START Provided records

Lemma IsDomainDrained_spec s now sid dom rpc :
  dom <> "" ->
  IsDomainDrained s now sid dom rpc = true <->
  drained_by (svc_drainedDomains s) now sid (to_lower dom) (to_lower rpc).
Proof.
  intros Hd. unfold IsDomainDrained, drained_by. apply String.eqb_neq in Hd. rewrite Hd.
  case_bool_decide as He.
  - split; [discriminate|]. intros (k & u & Hl & _). rewrite He, lookup_empty in Hl. discriminate.
  - rewrite existsb_exists. split.
    + intros (k & Hin & Hk). destruct (svc_drainedDomains s !! k) as [u|] eqn:E; [|discriminate].
      unfold time_before in Hk. breflect. exists k, u. destruct Hin as [<-|[<-|[]]]; auto.
    + intros (k & u & Hl & Hu & Hk). exists k.
      split; [destruct Hk as [-> | ->]; cbn; auto|]. rewrite Hl. now apply Z.ltb_lt.
Qed.

Lemma refreshDrains_spec s now : ok (svc_storage s) ->
  svc_drainedDomains (refreshDrains s now) = live_drains now (drains_of (svc_storage s)) /\
  svc_cache (refreshDrains s now) = svc_cache s.
Proof.
  intros Hok. unfold refreshDrains. destruct (dsl_list (svc_storage s) now Hok) as (st & -> & _ & _). auto.
Qed.

Lemma drained_by_live d now sid dom rpc : drained_by (live_drains now d) now sid dom rpc <-> drained_by d now sid dom rpc.
Proof. unfold drained_by. setoid_rewrite live_drains_lookup. naive_solver. Qed.

(** What a drain request leaves in the storage. *)
Lemma DrainDomain_storage s now req :
  cf_Enabled (svc_config s) = true -> dk_Domain (drain_key req) <> "" -> dr_DryRun req = false ->
  ok (svc_storage s) ->
  let s' := snd (DrainDomain s now req) in
  ok (svc_storage s') /\ svc_cache s' = svc_cache s /\
  dres_PropagationError (fst (DrainDomain s now req)) = None /\
  drains_of (svc_storage s') =
    if dr_Duration req <=? 0 then delete (drain_key req) (drains_of (svc_storage s))
    else <[drain_key req := now + dr_Duration req]> (drains_of (svc_storage s)).
Proof.
  intros He Hd Hdry Hok. unfold DrainDomain. cbv zeta. rewrite He. apply String.eqb_neq in Hd. rewrite Hd, Hdry.
  cbn [negb orb]. destruct (dr_Duration req <=? 0).
  - cbn [set_drains svc_storage]. destruct (dsl_delete (svc_storage s) (drain_key req) Hok) as (st & -> & Hst & Hd'). cbn. auto.
  - cbn [set_drains svc_storage].
    destruct (dsl_set (svc_storage s) (drain_key req) (time_add now (dr_Duration req)) Hok) as (st & -> & Hst & Hd'). cbn. auto.
Qed.
End Drains.
Lemma shuffle_always endpoints fuel : forall i copy,
  copy ≡ₚ endpoints -> 0 <= i -> i + Z.of_nat fuel <= len endpoints ->
  always (shuffle_loop (R := R) fuel i copy (take (Z.to_nat i) copy))
    (fun l => exists copy', copy' ≡ₚ endpoints /\ l = take (Z.to_nat (i + Z.of_nat fuel)) copy').
Proof.
  induction fuel as [|fuel IH]; intros i copy Hp Hi Hl.
  { apply always_ret. exists copy. now rewrite Z.add_0_r. }
  assert (Hc : len copy = len endpoints) by (now rewrite Hp). cbn [shuffle_loop].
  eapply always_bind; [apply always_Intn; lia|]. intros k Hk. cbv beta in Hk.
  eapply always_bind; [apply always_index; lia|]. intros a Ha.
  eapply always_bind; [apply always_index; lia|]. intros b Hb. cbv beta in Ha, Hb.
  set (copy' := <[Z.to_nat (k + i) := a]> (<[Z.to_nat i := b]> copy)).
  assert (Hp' : copy' ≡ₚ copy) by (now apply swap_perm).
  assert (Hc' : len copy' = len copy) by (now rewrite Hp').
  assert (Htake : take (Z.to_nat i) copy' = take (Z.to_nat i) copy)
    by (unfold copy'; rewrite !take_insert_ge by lia; reflexivity).
  eapply always_bind; [apply always_index; lia|]. intros x Hx. cbv beta in Hx.
  eapply always_mono.
  - replace (take (Z.to_nat i) copy ++ [x])%list with (take (Z.to_nat (i + 1)) copy').
    + apply IH; [now rewrite Hp'|lia|lia].
    + rewrite <- Htake. replace (Z.to_nat (i + 1)) with (S (Z.to_nat i)) by lia. now apply take_S_r.
  - intros l (c & Hc1 & ->). exists c. split; [exact Hc1|]. f_equal. lia.
Qed.
End Selectors.

Section Diversity.
Context `{DomainLib} {R : Type} `{RandSource R} `{!RandLaws R}.
Context (g : settings) (sid : string) (available : list EndpointAddr).

Abbreviation tld := ExtractTLDFromEndpointAddr.

(** Each endpoint after the first has a TLD of its own whenever one was left. *)
Definition diverse (l : list EndpointAddr) : Prop :=
  forall i ep, l !! i = Some ep -> (0 < i)%nat ->
    (exists e, In e available /\ ~ In e (take i l) /\ ~ In (tld e) (map tld (take i l))) ->
    ~ In (tld ep) (map tld (take i l)).

Record div_inv (used : gset string) (remaining selected : list EndpointAddr) : Prop := {
  di_nodup : NoDup selected;
  di_sub : forall e, In e selected -> In e available;
  di_rem : forall e, In e remaining <-> In e available /\ ~ In e selected;
  di_used : forall t, t ∈ used <-> In t (map tld selected);
  di_diverse : diverse selected;
}.

Lemma tld_lookup e : In e available -> GetEndpointTLDs available !! e = Some (tld e).
Proof. intros He. rewrite GetEndpointTLDs_lookup, decide_True by (now apply list_elem_of_In). reflexivity. Qed.

Lemma diverse_snoc l ep :
  diverse l ->
  ((0 < List.length l)%nat -> (exists e, In e available /\ ~ In e l /\ ~ In (tld e) (map tld l)) -> ~ In (tld ep) (map tld l)) ->
  diverse (l ++ [ep]).
Proof.
  intros Hl Hep i x Hx Hi Hex.
  destruct (decide (i < List.length l)%nat) as [Hlt|Hge].
  - rewrite take_app_le in Hex |- * by lia. rewrite lookup_app_l in Hx by exact Hlt. eapply Hl; eauto.
  - assert (i = List.length l) as ->.
    { apply lookup_lt_Some in Hx. rewrite length_app in Hx. cbn in Hx. lia. }
    rewrite take_app_length in Hex |- *. rewrite lookup_app_r in Hx by lia.
    rewrite Nat.sub_diag in Hx. injection Hx as <-. auto.
Qed.

Lemma div_inv_step used remaining selected ep :
  div_inv used remaining selected -> In ep remaining ->
  ((0 < List.length selected)%nat ->
   (exists e, In e available /\ ~ In e selected /\ ~ In (tld e) (map tld selected)) -> ~ In (tld ep) (map tld selected)) ->
  div_inv ({[tld ep]} ∪ used) (List.filter (fun e => negb (e =? ep)%string) remaining) (selected ++ [ep]).
Proof.
  intros [D1 D2 D3 D4 D5] Hep Hdiv. apply D3 in Hep as [Ha Hn]. split.
  - apply NoDup_snoc; [exact D1|]. now rewrite list_elem_of_In.
  - intros e [He|[<-|[]]]%in_app_or; auto.
  - intros e. rewrite filter_In, D3, in_app_iff, negb_true_iff, String.eqb_neq. cbn. naive_solver.
  - intros t. rewrite elem_of_union, elem_of_singleton, D4, map_app, in_app_iff. cbn. naive_solver.
  - now apply diverse_snoc.
Qed.

(** The pick of one iteration: from the remaining endpoints, and of a new TLD
    when there is one. *)
Lemma diversity_pick i used remaining selected :
  div_inv used remaining selected -> i = len selected -> remaining <> [] ->
  always (R := R)
    (if (0 <? i) && negb (bool_decide (used = ∅)) then
       let? r := selectEndpointWithDifferentTLD g sid remaining (GetEndpointTLDs available) used in
       match r with
       | Some ep => rret ep
       | None => let? p := pickBackend g sid remaining (Some (GetEndpointTLDs available)) false in rret (bp_selected p)
       end
     else let? p := pickBackend g sid remaining (Some (GetEndpointTLDs available)) true in rret (bp_selected p))
    (fun ep => In ep remaining /\
      ((0 < List.length selected)%nat ->
       (exists e, In e available /\ ~ In e selected /\ ~ In (tld e) (map tld selected)) -> ~ In (tld ep) (map tld selected))).
Proof.
  intros [D1 D2 D3 D4 D5] Hi Hne.
  destruct ((0 <? i) && negb (bool_decide (used = ∅))) eqn:E.
  - unfold selectEndpointWithDifferentTLD.
    set (cands := List.filter (different_tld (GetEndpointTLDs available) used) remaining).
    assert (Hc : forall e, In e cands <-> In e remaining /\ ~ In (tld e) (map tld selected)).
    { intros e. unfold cands. rewrite filter_In. split; intros [H1 H2]; (split; [exact H1|]);
        unfold different_tld in *; rewrite tld_lookup in * by (now apply D3 in H1).
      - apply negb_true_iff, bool_decide_eq_false_1 in H2. now rewrite <- D4.
      - apply negb_true_iff, bool_decide_eq_false_2. now rewrite D4. }
    destruct (len cands =? 0) eqn:El.
    + breflect. assert (Hnil : cands = []) by (destruct cands; [reflexivity|cbn in El; lia]).
      eapply (always_bind _ _ (fun r => r = None)); [now apply always_ret|]. intros r ->.
      eapply always_mono; [now apply pick_selected_always|]. intros ep Hep. split; [exact Hep|].
      intros _ (e & He1 & He2 & He3). exfalso.
      assert (Hin : In e cands) by (apply Hc; split; [now apply D3|exact He3]). now rewrite Hnil in Hin.
    + breflect. assert (Hcne : cands <> []) by (intros Hn; rewrite Hn in El; now apply El).
      eapply (always_bind _ _ (fun r => exists ep, r = Some ep /\ In ep cands)).
      { eapply always_bind; [now apply pickBackend_always|]. intros bp [Hin _]. apply always_ret. eauto. }
      intros r (ep & -> & Hep). apply always_ret. apply Hc in Hep as [J1 J2]. auto.
  - eapply always_mono; [now apply pick_selected_always|]. intros ep Hep. split; [exact Hep|].
    intros Hpos. exfalso. apply andb_false_iff in E as [E|E]; breflect; [lia|].
    apply bool_decide_eq_true_1 in E. destruct selected as [|x selected]; [cbn in Hpos; lia|].
    assert (Hx : tld x ∈ used) by (apply D4; now left). rewrite E in Hx. now apply not_elem_of_empty in Hx.
Qed.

END Provided records

=== The task ===
Give back, word for word, only the lines above from the line holding "di_sub : forall" to the line holding "Lemma div_inv_step used", both included.

=== Expected answer ===
  di_sub : forall e, In e selected -> In e available;
  di_rem : forall e, In e remaining <-> In e available /\ ~ In e selected;
  di_used : forall t, t ∈ used <-> In t (map tld selected);
  di_diverse : diverse selected;
}.

Lemma tld_lookup e : In e available -> GetEndpointTLDs available !! e = Some (tld e).
Proof. intros He. rewrite GetEndpointTLDs_lookup, decide_True by (now apply list_elem_of_In). reflexivity. Qed.

Lemma diverse_snoc l ep :
  diverse l ->
  ((0 < List.length l)%nat -> (exists e, In e available /\ ~ In e l /\ ~ In (tld e) (map tld l)) -> ~ In (tld ep) (map tld l)) ->
  diverse (l ++ [ep]).
Proof.
  intros Hl Hep i x Hx Hi Hex.
  destruct (decide (i < List.length l)%nat) as [Hlt|Hge].
  - rewrite take_app_le in Hex |- * by lia. rewrite lookup_app_l in Hx by exact Hlt. eapply Hl; eauto.
  - assert (i = List.length l) as ->.
    { apply lookup_lt_Some in Hx. rewrite length_app in Hx. cbn in Hx. lia. }
    rewrite take_app_length in Hex |- *. rewrite lookup_app_r in Hx by lia.
    rewrite Nat.sub_diag in Hx. injection Hx as <-. auto.
Qed.

Lemma div_inv_step used remaining selected ep :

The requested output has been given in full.